Sunday, August 10, 2014

My Talhakimt Story

Being a huge fan of adornment, I have long been fascinated by talhakimt (check out The Red Camel's lovely blog post on them).  My attention was more intently directed to them thanks to a workshop I took on the Guedra given by Kajira Djoumahna.  Kajira brought actual pieces as well as photographs showing how the women who do the Guedra wear these objects in their hair. It was clear to me that there were several magical aspects to these wondrous objects.

Looking at the symbol, on the most simple of terms, it's a balance between the concepts of male (the long point) and female (the opening).  I have heard interpretations that the lines represent the directions and/or the elements, that they ground as well as direct energy, that they protect the wearer. This pairing of the circle and the triangle show up repeatedly in body adornment throughout Africa, the Mediterranean, and Asia.
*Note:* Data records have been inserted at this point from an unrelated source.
(** * The shader model vertex renderer of 0 A.D.

    A shallow embedding of [source/renderer/HWLightingModelRenderer.cpp]
    (the [ShaderModelDef] cache entry, the [ShaderModel] instance data and the
    five operations of [ShaderModelVertexRenderer]) together with the integer
    limits of [source/lib/sysdep/os/win/wposix/wposix_types.h].

    Objects that the C++ code reaches through pointers live in explicit
    stores: model definitions (shared through [CModelDefPtr]) in a map from
    addresses to [CModelDef], the per-instance render data allocated with
    [new ShaderModel] in a second map.  An operation is a function from the
    world to a [Result]: it returns, or it stops on a failed [ENSURE], on a
    null dereference or on an out-of-bounds access. *)

From Stdlib Require Import ZArith Lia.
From stdpp Require Import base option list gmap.

Local Open Scope Z_scope.

(** ** Integers of the platform *)

Module Platform.

(** [SIZE_MAX] of wposix_types.h: [0xFFFFFFFF] under [OS_WIN], else
    [0xFFFFFFFFFFFFFFFF]. *)
Definition SIZE_MAX (OS_WIN : bool) : Z :=
  if OS_WIN then 0xFFFFFFFF else 0xFFFFFFFFFFFFFFFF.

(** [uint32_t] is [unsigned int], 32 bits wide. *)
Definition UINT32_MAX : Z := 0xFFFFFFFF.

(** Arithmetic on [size_t] wraps modulo [SIZE_MAX + 1]. *)
Definition size_wrap (OS_WIN : bool) (x : Z) : Z := x mod (SIZE_MAX OS_WIN + 1).

(** Arithmetic on [uint32_t] wraps modulo [2^32]. *)
Definition u32_wrap (x : Z) : Z := x mod (UINT32_MAX + 1).

(** A value that a [size_t] variable can hold. *)
Definition is_size_t (OS_WIN : bool) (x : Z) : Prop := 0 <= x <= SIZE_MAX OS_WIN.

End Platform.

(** ** Backend vocabulary *)

Inductive Format :=
| UNDEFINED
| R16_UINT
| R32G32_SFLOAT
| R32G32B32_SFLOAT
| R32G32B32A32_SFLOAT.

Inductive BufferType := VERTEX | INDEX.

Inductive BufferUsage := DYNAMIC | TRANSFER_DST.

Inductive VertexAttributeStream := POSITION | NORMAL | UV0 | UV1.

Inductive VertexAttributeRate := PER_VERTEX | PER_INSTANCE.

Record SVertexAttributeFormat := {
  stream : VertexAttributeStream;
  sformat : Format;
  soffset : Z;
  sstride : Z;
  rate : VertexAttributeRate;
  bindingSlot : Z
}.

(** A vertex input layout is identified by the attribute list it was
    requested with ([g_Renderer.GetVertexInputLayout]). *)
Definition VertexInputLayout := list SVertexAttributeFormat.

(** One stored entry of a buffer: the bit patterns of its components (two
    floats of a UV pair, three floats of a vector, one index). *)
Definition element := list Z.

(** What reaches the device command context, in order. *)
Inductive Command :=
| SetVertexInputLayout (layout : option VertexInputLayout)
| SetVertexBuffer (slot : Z) (buffer : option nat) (offset : Z)
| SetIndexBuffer (buffer : option nat)
| DrawIndexedInRange (firstIndex indexCount first last : Z)
| UploadBuffer (buffer : nat) (data : list (list element)).

Definition is_upload (c : Command) : bool :=
  match c with UploadBuffer _ _ => true | _ => false end.

(** ** The vertex array collaborator *)

Module VertexArray.

Record Attribute := {
  format : Format;
  offset : Z
}.

(** A default-constructed attribute, as [std::vector::resize] makes them. *)
Definition Attribute_new : Attribute := {| format := UNDEFINED; offset := 0 |}.

Definition set_format (f : Format) (a : Attribute) : Attribute :=
  {| format := f; offset := offset a |}.

Definition set_offset (o : Z) (a : Attribute) : Attribute :=
  {| format := format a; offset := o |}.

(** The device side of an array: the buffer it was given, where the array
    starts in it, the data staged by the last [Upload], whether that data
    still has to be transferred, and whether it was prepared for binding. *)
Record Chunk := {
  vb_buffer : nat;
  vb_index : Z;
  vb_data : list (list element);
  vb_dirty : bool;
  vb_prepared : bool
}.

(** [m_Attributes] holds the addresses given to [AddAttribute]; an address
    is the position of the attribute in its owner's attribute table
    ([m_UVs] for a definition, position and normal for an instance).  The
    backing store keeps one column of [m_NumberOfVertices] entries for each
    attribute, in [AddAttribute] order. *)
Record t := {
  m_Type : BufferType;
  m_Usage : list BufferUsage;
  m_NumberOfVertices : Z;
  m_Attributes : list nat;
  m_Stride : Z;
  m_BackingStore : option (list (list element));
  m_VB : option Chunk
}.

Definition new (ty : BufferType) (usage : list BufferUsage) : t :=
  {| m_Type := ty; m_Usage := usage; m_NumberOfVertices := 0;
     m_Attributes := []; m_Stride := 0; m_BackingStore := None;
     m_VB := None |}.

Definition with_store (s : option (list (list element))) (va : t) : t :=
  {| m_Type := m_Type va; m_Usage := m_Usage va;
     m_NumberOfVertices := m_NumberOfVertices va;
     m_Attributes := m_Attributes va; m_Stride := m_Stride va;
     m_BackingStore := s; m_VB := m_VB va |}.

Definition with_VB (c : option Chunk) (va : t) : t :=
  {| m_Type := m_Type va; m_Usage := m_Usage va;
     m_NumberOfVertices := m_NumberOfVertices va;
     m_Attributes := m_Attributes va; m_Stride := m_Stride va;
     m_BackingStore := m_BackingStore va; m_VB := c |}.

Definition with_Attributes (l : list nat) (va : t) : t :=
  {| m_Type := m_Type va; m_Usage := m_Usage va;
     m_NumberOfVertices := m_NumberOfVertices va;
     m_Attributes := l; m_Stride := m_Stride va;
     m_BackingStore := m_BackingStore va; m_VB := m_VB va |}.

Definition AddAttribute (a : nat) (va : t) : t :=
  with_Attributes (m_Attributes va ++ [a]) va.

Definition SetNumberOfVertices (n : Z) (va : t) : t :=
  {| m_Type := m_Type va; m_Usage := m_Usage va;
     m_NumberOfVertices := n;
     m_Attributes := m_Attributes va; m_Stride := m_Stride va;
     m_BackingStore := m_BackingStore va; m_VB := m_VB va |}.

Definition GetStride (va : t) : Z := m_Stride va.

Definition GetBuffer (va : t) : option nat := vb_buffer <$> m_VB va.

Definition GetOffset (va : t) : Z :=
  match m_VB va with Some c => vb_index c | None => 0 end.

Definition GetAttributeSize (f : Format) : Z :=
  match f with
  | UNDEFINED => 0
  | R16_UINT => 2
  | R32G32_SFLOAT => 8
  | R32G32B32_SFLOAT => 12
  | R32G32B32A32_SFLOAT => 16
  end.

(** Walks the attribute addresses from the one added last to the one added
    first, writing each attribute's offset through its address and growing
    the stride by the attribute's size. *)
Fixpoint assign_offsets (addrs : list nat) (table : list Attribute) (stride : Z)
  : list Attribute * Z :=
  match addrs with
  | [] => (table, stride)
  | a :: rest =>
      match table !! a with
      | Some attr =>
          assign_offsets rest (<[a := set_offset stride attr]> table)
                         (stride + GetAttributeSize (format attr))
      | None => assign_offsets rest table stride
      end
  end.

(** Modelled from the spec: [VertexArray::Layout], of
    renderer/VertexArray.cpp, which is not among the sources.  The spec
    calls it the generic layout algorithm that computes stride and
    offsets, and fixes its outcome on an instance array: with the position
    added first and the normal second, both of 16 bytes, the normal lies at
    offset 0, the position at 16, and the stride is 32.  So the attributes
    are packed without padding, the last one added first.  Layout also
    allocates the CPU backing store, one entry for each vertex and
    attribute.  The offsets are written through the attribute addresses:
    the owner's table goes in and comes back updated. *)
Definition Layout (va : t) (table : list Attribute) : t * list Attribute :=
  let '(table', stride) := assign_offsets (rev (m_Attributes va)) table 0 in
  ({| m_Type := m_Type va; m_Usage := m_Usage va;
      m_NumberOfVertices := m_NumberOfVertices va;
      m_Attributes := m_Attributes va; m_Stride := stride;
      m_BackingStore :=
        Some ((fun _ => replicate (Z.to_nat (m_NumberOfVertices va)) ([] : element))
                <$> m_Attributes va);
      m_VB := m_VB va |},
   table').

(** Modelled from the spec: what a build routine of the collaborator does
    with the iterator of an attribute ([GetIterator] and
    [ModelRenderer::BuildUV], [BuildIndices], [BuildPositionAndNormals],
    none of them among the sources): it populates the attribute's column
    of the backing store, entry [j] with the value for vertex [j]. *)
Definition populate (column : nat) (value : nat -> element) (va : t) : t :=
  with_store (alter (imap (fun j _ => value j)) column <$> m_BackingStore va) va.

Definition FreeBackingStore (va : t) : t := with_store None va.

(** Modelled from the spec: [VertexArray::PrepareForRendering] "prepares
    the buffer for binding"; the data is not touched. *)
Definition PrepareForRendering (va : t) : t :=
  with_VB ((fun c => {| vb_buffer := vb_buffer c; vb_index := vb_index c;
                        vb_data := vb_data c; vb_dirty := vb_dirty c;
                        vb_prepared := true |}) <$> m_VB va) va.

(** Modelled from the spec: [VertexArray::Upload] stages the backing store
    for the device buffer of the array (the glossary's "modification");
    [buffer] is the handle given to an array that has no buffer yet.
    Nothing is staged for an array without backing store. *)
Definition Upload (buffer : nat) (va : t) : t :=
  match m_BackingStore va with
  | Some store =>
      with_VB (Some {| vb_buffer := from_option vb_buffer buffer (m_VB va);
                       vb_index := from_option vb_index 0 (m_VB va);
                       vb_data := store;
                       vb_dirty := true;
                       vb_prepared := from_option vb_prepared false (m_VB va) |}) va
  | None => va
  end.

(** Modelled from the spec: [VertexArray::UploadIfNeeded] is "a deferred
    GPU transfer that only executes once per modification": staged data
    that was not transferred yet is sent to the device, and the array is
    then up to date. *)
Definition UploadIfNeeded (va : t) : t * list Command :=
  match m_VB va with
  | Some c =>
      if vb_dirty c
      then (with_VB (Some {| vb_buffer := vb_buffer c; vb_index := vb_index c;
                             vb_data := vb_data c; vb_dirty := false;
                             vb_prepared := vb_prepared c |}) va,
            [UploadBuffer (vb_buffer c) (vb_data c)])
      else (va, [])
  | None => (va, [])
  end.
Back in 2010, I decided to design one made out of metal, as they're most often found made out of glass or stone (particularly carnelian/agate/etc). The easiest thing to do would have been to simply "sink" an existing piece.  "Sinking" is a jewelry industry term for casting/making a mold out of an existing object.
glass and carnelian
 from my collection

I chose not to do this for three reasons:
1) It felt disrespectful to do that (my own gut take on it, and I feel similarly about the animal pieces as well - all of my "skulls" are sculpted by me, not taken from actual animals)
2) I wanted to do my own take on the design (the artist demands it)
3) The result of such a metal piece, as-is, would create sharp edges/points of irritation not found in the cast glass or carved stone pieces. (practicality and safety are good things)

So in my design, I chose to make my talhakimt similar to the shape of the glass pieces, but closer in texture to the stone pieces. The side prongs were made slightly softer, the back part of the piece is completely smooth (both for comfort/safety).  Lastly, there are "reservoirs" that can hold color/enamel - meaning not only can one enjoy the finish of the metal, but the piece can easily have color added to it.  I then took this design and made another version, about 75% smaller - as a pairing.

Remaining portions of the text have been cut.